Ecosyste.ms: Awesome

An open API service indexing awesome lists of open source software.

Awesome Lists | Featured Topics | Projects

https://github.com/lissy93/twitter-sentiment-visualisation

🌍 Sentiment analysis over real-time social media data, rendering live charts to visualise trends
https://github.com/lissy93/twitter-sentiment-visualisation

data-visualisation sentiment-analysis sentiment-visualisation stream-tweets trends twitter

Last synced: 3 days ago
JSON representation

🌍 Sentiment analysis over real-time social media data, rendering live charts to visualise trends

Awesome Lists containing this project

README

        

🌍 Twitter Sentiment Visualisations



Visualising sentiment trends from real-time social media data

sentiment-sweep.com






> [!IMPORTANT]
> As of Feb 2023, [X no longer provides free API](https://twitter.com/XDevelopers/status/1621026986784337922). This makes it impractical to continue running this app afforably or at scale.


> Further to this, now that general purpose AI models are faster, more availible and less expensive than ever before, the static analysis approach (used here) no longer makes sense, given that AI sentiment analysis will yeild much more accurate and insightful results.

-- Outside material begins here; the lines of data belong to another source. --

(* ===== verification/JsonDecode.v ===== *)
(** * Decoding JSON objects into structs, and encoding structs

    [object_fields] lists the members of an object text with the text of each
    value, as the decoder visits them; [decode_struct] stores each into the
    field of that name: names match up to Go's case folding, the last of
    several members wins, [null] leaves a string, integer or boolean field
    unchanged, a [json.RawMessage] takes the text as it stands.  The texts of
    type errors are abbreviated; no caller inspects them. *)
From Stdlib Require Import String Ascii.
From S2P Require Export JsonString.
From stdpp Require Import list.

Local Open Scope Z_scope.

(** ** The members of an object *)

Fixpoint stake (n : nat) (s : string) : string :=
  match n, s with
  | S n, String c r => String c (stake n r)
  | _, _ => EmptyString
  end.

(** The text consumed between [s] and its suffix [r]. *)
Definition span (s r : string) : string := stake (String.length s - String.length r) s.

(** From after the opening brace or a comma. *)
Fixpoint scan_fields (fuel : nat) (s : string) : option (list (string * string) * string) :=
  match fuel with
  | O => None
  | S fuel =>
    match skip_ws s with
    | String q r =>
      if bool_decide (q = dquote) then
        '(k, r1) ← scan_string r;
        match skip_ws r1 with
        | String c r2 =>
          if bool_decide (c = ":"%char) then
            let s2 := skip_ws r2 in
            '(_, r3) ← parse_value (parse_fuel s2) 1 s2;
            match skip_ws r3 with
            | String c r' =>
              if bool_decide (c = ","%char) then
                '(l, r'') ← scan_fields fuel r'; Some ((unquote k, span s2 r3) :: l, r'')
              else if bool_decide (c = "}"%char) then Some ([(unquote k, span s2 r3)], r')
              else None
            | EmptyString => None
            end
          else None
        | EmptyString => None
        end
      else None
    | EmptyString => None
    end
  end.

(** The members of the object at the front of [s] and what follows it;
    [None] when there is no object there. *)
Definition object_fields (s : string) : option (list (string * string) * string) :=
  match skip_ws s with
  | String c r =>
    if bool_decide (c = "{"%char) then
      match skip_ws r with
      | String c' r' => if bool_decide (c' = "}"%char) then Some ([], r') else scan_fields (String.length r) r
      | EmptyString => None
      end
    else None
  | EmptyString => None
  end.

(** From after the opening bracket or a comma: the texts of the elements. *)
Fixpoint scan_items (fuel : nat) (s : string) : option (list string * string) :=
  match fuel with
  | O => None
  | S fuel =>
    let s := skip_ws s in
    '(_, r) ← parse_value (parse_fuel s) 1 s;
    match skip_ws r with
    | String c r' =>
      if bool_decide (c = ","%char) then '(l, r'') ← scan_items fuel r'; Some (span s r :: l, r'')
      else if bool_decide (c = "]"%char) then Some ([span s r], r')
      else None
    | EmptyString => None
    end
  end.

(** The element texts of the array at the front of [s]. *)
Definition array_items (s : string) : option (list string * string) :=
  match skip_ws s with
  | String c r =>
    if bool_decide (c = "["%char) then
      match skip_ws r with
      | String c' r' => if bool_decide (c' = "]"%char) then Some ([], r') else scan_items (String.length r) r
      | EmptyString => None
      end
    else None
  | EmptyString => None
  end.

(** ** Storing a value into a field *)

(** Go's [foldName]: ASCII letters to upper case, and the two other runes
    whose case folding is an ASCII letter (U+212A and U+017F). *)
Fixpoint fold_name (s : string) : string :=
  match s with
  | EmptyString => EmptyString
  | String c r =>
    if (code c =? 226) then
      match r with
      | String c2 (String c3 r3) =>
        if (code c2 =? 132) && (code c3 =? 170) then String "K" (fold_name r3) else String c (fold_name r)
      | _ => String c (fold_name r)
      end
    else if (code c =? 197) then
      match r with
      | String c2 r2 => if code c2 =? 191 then String "S" (fold_name r2) else String c (fold_name r)
      | _ => String c (fold_name r)
      end
    else String (upper_ascii c) (fold_name r)
  end.

Definition type_error (ty : string) : error :=
  new_error ("json: cannot unmarshal into Go value of type " ++ ty)%string.

Section fields.
Context {A : Type}.

(** A field: its JSON name and how a value text is stored. *)
Definition field : Type := string * (string → A → result A).

Definition string_field (name : string) (set : string → A → A) : field :=
  (name, λ t a, match parse t with
                | Some (JStr b) => Ok (set (unquote b) a)
                | Some JNull => Ok a
                | _ => Fail (type_error "string")
                end).

Definition int64_field (name : string) (set : Z → A → A) : field :=
  (name, λ t a, match parse t with
                | Some (JNum n) => match ParseInt n with Some z => Ok (set z a) | None => Fail (type_error "int64") end
                | Some JNull => Ok a
                | _ => Fail (type_error "int64")
                end).

Definition bool_field (name : string) (set : bool → A → A) : field :=
  (name, λ t a, match parse t with
                | Some (JBool b) => Ok (set b a)
                | Some JNull => Ok a
                | _ => Fail (type_error "bool")
                end).

Definition raw_field (name : string) (set : string → A → A) : field :=
  (name, λ t a, Ok (set t a)).

Definition find_field (fs : list field) (key : string) : option field :=
  list_find (λ f, fold_name f.1 = fold_name key) fs ≫= λ p, Some p.2.

(** [strict] is [DisallowUnknownFields]. *)
Definition store_member (strict : bool) (fs : list field) (m : string * string) (a : A) : result A :=
  match find_field fs m.1 with
  | Some f => f.2 m.2 a
  | None => if strict then Fail (new_error ("json: unknown field " ++ m.1)%string) else Ok a
  end.

Fixpoint store_members (strict : bool) (fs : list field) (ms : list (string * string)) (a : A) : result A :=
  match ms with
  | [] => Ok a
  | m :: ms => a ← store_member strict fs m a; store_members strict fs ms a
  end.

> For these reasons, the public instance of Sentiment Sweep is no longer availible, and this project will cease to be maintained going forwards.


> We had a good run! The Sentiment Sweep website ran for nearly a decade, saw upwards of 1 million sessions, and won 2 awards. It was a great learning experience, and a fun little project. Thank you everybody who used, supported and visited the website! 💖

### Contents

- [About](#about)
- [Demo](#demo)
- [Build Instructions](#building)
- [Developing](#developing)
- [Deploying](#deploying)
- [Testing](#testing)
- [Modules](#modules)
- [Project Info](#project-info)
- [Documentation](#documentation)
- [License](#license)

## About

#### What
A project to make large quantities of social media data more understandable.

#### How
The app that streams live social media data, and runs it through a custom sentiment analysis algorithm, to determine trends which are then visualised with a series of dynamic real-time charts.

#### Why
The aim of the app is to allow trends to be found between sentiment and other factors such as geographical location, time of day, demographics, similar topics, etc.

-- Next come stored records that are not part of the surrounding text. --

(** [isInCharacterRange] *)
Definition in_character_range (r : Z) : bool :=
  (r =? 9) || (r =? 10) || (r =? 13) || between 32 r 55295 || between 57344 r 65533 || between 65536 r 1114111.
Definition xml_chars (s : string) : bool := match runes s with Some l => forallb in_character_range l | None => false end.

Section names.
(** Whether a rune above ASCII may begin a name ([true]) or continue one. *)
Variable letter : bool → Z → bool.

Definition name_first (r : Z) : bool :=
  if r <? 128 then between 65 r 90 || between 97 r 122 || (r =? 95) || (r =? 58) else letter true r.
Definition name_next (r : Z) : bool :=
  name_first r || (if r <? 128 then between 48 r 57 || (r =? 46) || (r =? 45) else letter false r).

Definition isName (s : string) : bool :=
  match runes s with Some (c :: l) => name_first c && forallb name_next l | _ => false end.

(** A name: the decoder wants a byte after it. *)
Definition read_name (s : string) : option (string * string) :=
  let '(n, r) := span name_part s in
  if bool_decide (r = EmptyString) || negb (isName n) then None else Some (n, r).

Definition count_colons (s : string) : nat := length (filter (λ c, c = ":"%char) (list_ascii_of_string s)).

(** Prefix and local name. *)
Definition split_name (s : string) : option (string * string) :=
  if (1 <? count_colons s)%nat then None
  else let '(space, r) := span (λ c, negb (at_byte c 58)) s in
       match r with
       | String _ (String _ _ as local) => if bool_decide (space = EmptyString) then Some (EmptyString, s) else Some (space, local)
       | _ => Some (EmptyString, s)
       end.

Definition nsname (s : string) : option (string * string * string) :=
  '(n, r) ← read_name s; q ← split_name n; Some (q, r).

(** ** Text *)
Definition entities : list (string * string) := [("lt", "<"); ("gt", ">"); ("amp", "&"); ("apos", "'"); ("quot", String dquote EmptyString)]%string.

Definition hex_char (c : ascii) : bool := let n := code c in between 48 n 57 || between 97 n 102 || between 65 n 70.

Definition char_value (base : Z) (digits : string) : Z := foldl (λ acc c, acc * base + hex_val c) 0 (list_ascii_of_string digits).

(** What follows an ampersand: the text it stands for, and the rest. *)
Definition reference (s : string) : option (string * string) :=
  match s with
  | EmptyString => None
  | String h r =>
    if at_byte h 35 then
      let '(base, r) := match r with String x r' => if at_byte x 120 then (16, r') else (10, r) | EmptyString => (10, r) end in
      let '(digits, r) := span (if base =? 16 then hex_char else is_digit) r in
      match r with
      | String c r =>
        let n := char_value base digits in
        if negb (at_byte c 59) || bool_decide (digits = EmptyString) || (1114111 <? n) then None
        else Some (encode_rune (if is_surrogate n then rune_error else n), r)
      | EmptyString => None
      end
    else
      let '(name, r) := span name_part s in
      match r with
      | String c r => if negb (at_byte c 59) then None else '(_, t) ← list_find (λ p, p.1 = name) entities; Some (t.2, r)
      | EmptyString => None
      end
  end.

(** The loop of [text]: the last two bytes read, and the text so far, reversed. *)
Fixpoint text_loop (fuel : nat) (quote : option ascii) (cdata : bool) (b0 b1 : Z) (acc s : string) : option (string * string) :=
  match fuel with
  | O => None
  | S fuel =>
    match s with
    | EmptyString => if cdata then None else Some (srev acc, EmptyString)
    | String b r =>
      if bool_decide (quote = None) && (b0 =? 93) && (b1 =? 93) && at_byte b 62 then if cdata then Some (srev (GoStrings.skip 2 acc), r) else None
      else if at_byte b 60 && negb cdata then match quote with Some _ => None | None => Some (srev acc, s) end
      else if bool_decide (quote = Some b) then Some (srev acc, r)
      else if at_byte b 38 && negb cdata then
        match reference r with
        | Some (t, r) => text_loop fuel quote cdata 0 0 (srev_app t acc) r
        | None => None
        end
      else
        let acc := if at_byte b 13 then String "010" acc else if (b1 =? 13) && at_byte b 10 then acc else String b acc in
        text_loop fuel quote cdata b1 (code b) acc r
    end
  end.

Definition text (quote : option ascii) (cdata : bool) (s : string) : option (string * string) :=
  '(t, r) ← text_loop (S (String.length s)) quote cdata 0 0 EmptyString s; if xml_chars t then Some (t, r) else None.

(** ** Markup *)

(** Up to the end of a processing instruction; what it holds. *)
Fixpoint proc_inst (b0 : Z) (acc s : string) : option (string * string) :=
  match s with
  | EmptyString => None
  | String b r => if (b0 =? 63) && at_byte b 62 then Some (srev (GoStrings.skip 1 acc), r) else proc_inst (code b) (String b acc) r
  end.

(** The rest after the first occurrence of a text that is not empty. *)
Fixpoint after (p s : string) : option string :=
  match s with
  | EmptyString => None
  | String c r => if HasPrefix s p then Some (GoStrings.skip (String.length p) s) else after p r
  end.

(** [procInst]: the value of a pseudo-attribute. *)
Fixpoint inst_value (fuel : nat) (param s : string) : string :=
  match fuel with
  | O => EmptyString
  | S fuel =>
    match after param s with
    | Some (String c r) =>
      if at_byte c 39 || at_byte c 34 then
        let '(v, t) := span (λ d, negb (at_byte d (code c))) r in if bool_decide (t = EmptyString) then EmptyString else v
      else inst_value fuel param r
    | _ => EmptyString
    end
  end.
Definition procInst (param s : string) : string := inst_value (S (String.length s)) (param ++ "=") s.

(** The declaration: version 1.0 and UTF-8. *)
Definition declaration_ok (content : string) : bool :=
  let ver := procInst "version" content in
  let enc := procInst "encoding" content in
  (bool_decide (ver = EmptyString) || bool_decide (ver = "1.0"%string)) && (bool_decide (enc = EmptyString) || bool_decide (ToLower enc = "utf-8"%string)).

Fixpoint comment (b0 b1 : Z) (s : string) : option string :=
  match s with
  | EmptyString => None
  | String b r => if (b0 =? 45) && (b1 =? 45) then if at_byte b 62 then Some r else None else comment b1 (code b) r
  end.

(** A directive: in quotes or not, at a depth of brackets; after a bracket that
    may open a comment; in a comment. *)
Inductive directive_state := Plain (inquote : option Z) (depth : Z) | Opening (matched : nat) (depth : Z) | Commented (b0 b1 depth : Z).

Definition directive_byte (b : ascii) (inquote : option Z) (depth : Z) : directive_state :=
  match inquote with
  | Some q => Plain (if at_byte b q then None else inquote) depth
  | None =>
    if at_byte b 39 || at_byte b 34 then Plain (Some (code b)) depth
    else if at_byte b 62 then Plain None (depth - 1)
    else if at_byte b 60 then Opening 0 depth
    else Plain None depth
  end.

Fixpoint directive (st : directive_state) (s : string) : option string :=
  match s with
  | EmptyString => None
  | String b r =>
    match st with
    | Plain q depth => if bool_decide (q = None) && at_byte b 62 && (depth =? 0) then Some r else directive (directive_byte b q depth) r
    | Opening i depth =>
      if at_byte b (match i with O => 33 | _ => 45 end) then directive (match i with 2%nat => Commented 0 0 depth | _ => Opening (S i) depth end) r
      else directive (directive_byte b None (depth + 1)) r
    | Commented b0 b1 depth => if (b0 =? 45) && (b1 =? 45) && at_byte b 62 then directive (Plain None depth) r else directive (Commented b1 (code b) depth) r
    end
  end.

(** The attributes of an element and its end; whether it is empty. *)
Fixpoint attributes (fuel : nat) (s : string) : option (bool * string) :=
  match fuel with
  | O => None
  | S fuel =>
    let s := skip_space s in
    match s with
    | EmptyString => None
    | String b r =>
      if at_byte b 47 then match r with String c r => if at_byte c 62 then Some (true, r) else None | EmptyString => None end
      else if at_byte b 62 then Some (false, r)
      else
        '(_, r) ← nsname s;
        match skip_space r with
        | String e r =>
          if at_byte e 61 then
            match skip_space r with
            | String q r => if at_byte q 34 || at_byte q 39 then '(_, r) ← text (Some q) false r; attributes fuel r else None
            | EmptyString => None
            end
          else None
        | EmptyString => None
        end
    end
  end.

(** ** Tokens *)
Inductive raw_token := RawStart (name : string * string) (empty : bool) | RawEnd (name : string * string) | RawText (t : string) | RawMarkup.

Definition bang (s : string) : option (raw_token * string) :=
  match s with
  | EmptyString => None
  | String b r =>
    if at_byte b 45 then match r with String d r => if at_byte d 45 then r ← comment 0 0 r; Some (RawMarkup, r) else None | EmptyString => None end
    else if at_byte b 91 then if HasPrefix r "CDATA[" then '(t, r) ← text None true (TrimPrefix r "CDATA["); Some (RawText t, r) else None
    else r ← directive (Plain None 0) r; Some (RawMarkup, r)
  end.

(** [rawToken], for a text that is not empty. *)
Definition raw (s : string) : option (raw_token * string) :=
  match s with
  | String b r =>
    if negb (at_byte b 60) then '(t, r) ← text None false s; Some (RawText t, r)
    else match r with
    | EmptyString => None
    | String b r' =>
      if at_byte b 47 then
        '(n, r) ← nsname r';
        match skip_space r with String c r => if at_byte c 62 then Some (RawEnd n, r) else None | EmptyString => None end
      else if at_byte b 63 then
        '(target, r) ← read_name r';
        '(content, r) ← proc_inst 0 EmptyString (skip_space r);
        if bool_decide (target = "xml"%string) && negb (declaration_ok content) then None else Some (RawMarkup, r)
      else if at_byte b 33 then bang r'
      else '(n, r) ← nsname r; '(empty, r) ← attributes (S (String.length r)) r; Some (RawStart n empty, r)
    end
  | EmptyString => None
  end.

Inductive token := StartElement (local : string) | EndElement | CharData (t : string) | Markup.

(** The tokens up to the first error or the end, with the open elements. *)
Fixpoint tokens (fuel : nat) (stack : list (string * string)) (s : string) : list token :=
  match fuel with
  | O => []
  | S fuel =>
    match raw s with
    | None => []
    | Some (RawStart n true, r) => StartElement n.2 :: EndElement :: tokens fuel stack r
    | Some (RawStart n false, r) => StartElement n.2 :: tokens fuel (n :: stack) r
    | Some (RawEnd n, r) =>
      match stack with
      | m :: stack => if bool_decide (m = n) then EndElement :: tokens fuel stack r else []
      | [] => []
      end
    | Some (RawText t, r) => CharData t :: tokens fuel stack r
    | Some (RawMarkup, r) => Markup :: tokens fuel stack r
    end
  end.
Definition document (s : string) : list token := tokens (S (String.length s)) [] s.
End names.

(** ** A struct of elements *)

(** A member: its name and how its text is stored. *)
Abbreviation xml_field A := (string * (string → A → option A))%type.

Definition string_member {A} (name : string) (set : string → A → A) : xml_field A := (name, λ t a, Some (set t a)).
(** [copyValue] for an int64: an empty text is zero. *)
Definition int64_member {A} (name : string) (set : Z → A → A) : xml_field A :=
  (name, λ t a, if bool_decide (t = EmptyString) then Some (set 0 a) else z ← ParseInt (TrimSpace t); Some (set z a)).

(** Where the reading of a struct is: among its elements, in the element of a
    member with the text so far, or in an element that is skipped, at a depth,
    inside one of those. *)
Inductive place A := Among | Within (store : string → A → option A) (t : string) | Skipping (depth : nat) (back : option ((string → A → option A) * string)).
Arguments Among {A}.
Arguments Within {A} _ _.
Arguments Skipping {A} _ _.

Definition find_member {A} (fields : list (xml_field A)) (name : string) : option (string → A → option A) :=
  (λ p, p.2.2) <$> list_find (λ f, f.1 = name) fields.

Fixpoint read_struct {A} (fields : list (xml_field A)) (l : list token) (p : place A) (a : A) : option A :=
  match l with
  | [] => None
  | t :: l =>
    match p, t with
    | Among, StartElement n => read_struct fields l (match find_member fields n with Some store => Within store EmptyString | None => Skipping 0 None end) a
    | Among, EndElement => Some a
    | Among, _ => read_struct fields l Among a
    | Within store t, StartElement _ => read_struct fields l (Skipping 0 (Some (store, t))) a
    | Within store t, EndElement => a ← store t a; read_struct fields l Among a
    | Within store t, CharData u => read_struct fields l (Within store (t ++ u)) a
    | Within store t, Markup => read_struct fields l p a
    | Skipping d back, StartElement _ => read_struct fields l (Skipping (S d) back) a
    | Skipping (S d) back, EndElement => read_struct fields l (Skipping d back) a
    | Skipping O back, EndElement => read_struct fields l (match back with Some (store, t) => Within store t | None => Among end) a
    | Skipping d back, _ => read_struct fields l p a
    end
  end.

(** [xml.Unmarshal] into a struct that is an element of this name: the first
    element decides, what follows it is not read. *)
Fixpoint read_root {A} (root : string) (fields : list (xml_field A)) (l : list token) (a : A) : option A :=
  match l with
  | [] => None
  | StartElement n :: l => if bool_decide (n = root) then read_struct fields l Among a else None
  | _ :: l => read_root root fields l a
  end.

Definition UnmarshalXML {A} (letter : bool → Z → bool) (root : string) (fields : list (xml_field A)) (zero : A) (s : string) : option A :=
  read_root root fields (document letter s) zero.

It has a range of uses, like analysing the effectiveness of a marketing campaign, comparing competing products, viewing local trends, gauging public opinion by location, determining best time of day to advertise to certain audiences, etc.

#### Where
A live demo is available at: [http://sentiment-sweep.com](https://web.archive.org/web/20220810055104/https://sentiment-sweep.com/) (archived)

#### When
This project was initially developed in 2015.
Some of the technologies used are a little out-dated now, although the app still works great.
A few of the external services that were used to provide additional context (like HP Idol on Demand, and IBM Watson, and certain GCP features) have been discontinued, meaning certain features may now be unavailible on the live instance.

---

## Building

#### Developing

> See the [Dev Setup](/docs/installation-instructions.md) docs for local dev setup.

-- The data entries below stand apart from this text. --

(** Whatever ParseMessage accepts is a valid message, read from exactly one
    JSON object with no member outside the struct and only white space around
    it; it never accepts a text that is not valid JSON. *)
Theorem parse_message_sound data m :
  ParseMessage data = Ok m →
  Validate m = None ∧ Valid data = true ∧
  ∃ ms rest, object_fields data = Some (ms, rest) ∧
    store_members true message_fields ms zero_message = Ok m ∧
    Forall (λ f, is_Some (find_field message_fields f.1)) ms.
Proof.
  unfold ParseMessage. case_bool_decide; [done|].
  destruct (parse_value (parse_fuel data) 0 data) as [[v rest]|] eqn:Hp; [|done].
  assert (skip_ws rest = "" → Valid data = true) as Hvalid.
  { intros Hr. apply Valid_parse. exists v. unfold parse. rewrite Hp. cbn. by rewrite Hr. }
  intros Hm. destruct v as [| | | | |ms0]; try done.
  destruct (object_fields data) as [[ms rest']|] eqn:Ho; [|done].
  destruct (store_members true message_fields ms zero_message) as [m'|] eqn:Hst; [|done]. cbn in Hm.
  destruct (Validate m') eqn:Hv; [done|]. case_bool_decide; [|done]. simplify_eq.
  split_and!; [done|auto|]. exists ms, rest'. split_and!; [done..|]. by eapply store_members_known.
Qed.

Lemma parse_message_sound_witness :
  ∃ data, Validate (wire_normal sample_message) = None ∧ Valid data = true ∧
  ∃ ms rest, object_fields data = Some (ms, rest) ∧
    store_members true message_fields ms zero_message = Ok (wire_normal sample_message) ∧
    Forall (λ f, is_Some (find_field message_fields f.1)) ms.
Proof.
  exists (jtext "{'message_id':'m-1','sender_id':'orchestrator','receiver_id':'queue','target_agent':'coder','payload':{'k':'\u003ca\u003e'},'timestamp':1700000000}").
  apply parse_message_sound. vm_compute. reflexivity.
Defined.

(** ** FakeTransport

    [chans] holds the subscription channels by subscription id: a channel
    outlives its entry in [subscribers], since its reader still holds it. *)
Record FakeTransport := {
  queues : gmap string (chan Message);
  subscribers : gmap nat string;
  sub_chans : gmap nat (chan Message);
  nextSubID : nat
}.

Definition NewFakeTransport : FakeTransport :=
  {| queues := ∅; subscribers := ∅; sub_chans := ∅; nextSubID := 0 |}.

Definition fake_capacity : nat := 100.

Definition with_queues (qs : gmap string (chan Message)) (f : FakeTransport) : FakeTransport :=
  {| queues := qs; subscribers := subscribers f; sub_chans := sub_chans f; nextSubID := nextSubID f |}.
Definition with_chans (cs : gmap nat (chan Message)) (f : FakeTransport) : FakeTransport :=
  {| queues := queues f; subscribers := subscribers f; sub_chans := cs; nextSubID := nextSubID f |}.

(** The channel of a queue, made on first use. *)
Definition getQueue (queue : string) (f : FakeTransport) : chan Message * FakeTransport :=
  match queues f !! queue with
  | Some ch => (ch, f)
  | None => let ch := make_chan fake_capacity in (ch, with_queues (<[queue := ch]> (queues f)) f)
  end.

Definition Enqueue (c : ctx) (queue : string) (msg : Message) (f : FakeTransport) : option error * FakeTransport :=
  match c with
  | Some e => (Some e, f)
  | None =>
    match Validate msg with
    | Some e => (Some e, f)
    | None => let '(ch, f) := getQueue queue f in
              (None, with_queues (<[queue := try_send msg ch]> (queues f)) f)
    end
  end.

1. **Prerequisites** - You will need [Node.js], [MongoDB] and [git] installed on
your system.
2. **Get the files** - `git clone https://github.com/Lissy93/twitter-sentiment-visualisation.git tsv` then `cd tsv`
3. **Install dependencies** - `npm i` / `yarn` will download requirements into node_modules, then automatically kick off a `bower install` for frontend libraries
4. **Set Config** - `yarn run config` will generate the `config\src\keys.coffee` file, which you will then need to populate with your API keys and save. 5. **Apply Settings** - Check that your happy with the general app config in `config/src/app-config.coffee`
6. **Build Project** - `yarn build` will compile the project from the source, outputting files into dist ready to be published
7. **Start MongoDB** - `mongod` will start a [MongoDB] instance (run in separate terminal instance, see instructions: [Starting a MongoDB instance])
8. **Run the project** - `yarn dev` will build, start the dev server, with live-reload and auto-testing
9. **Open Browser** - Navigate to the specified port, to view running app, e.g. [http://localhost:8080]

#### Deploying

> See the [Prod Deployment(/docs/build-environment.md) docs for more info.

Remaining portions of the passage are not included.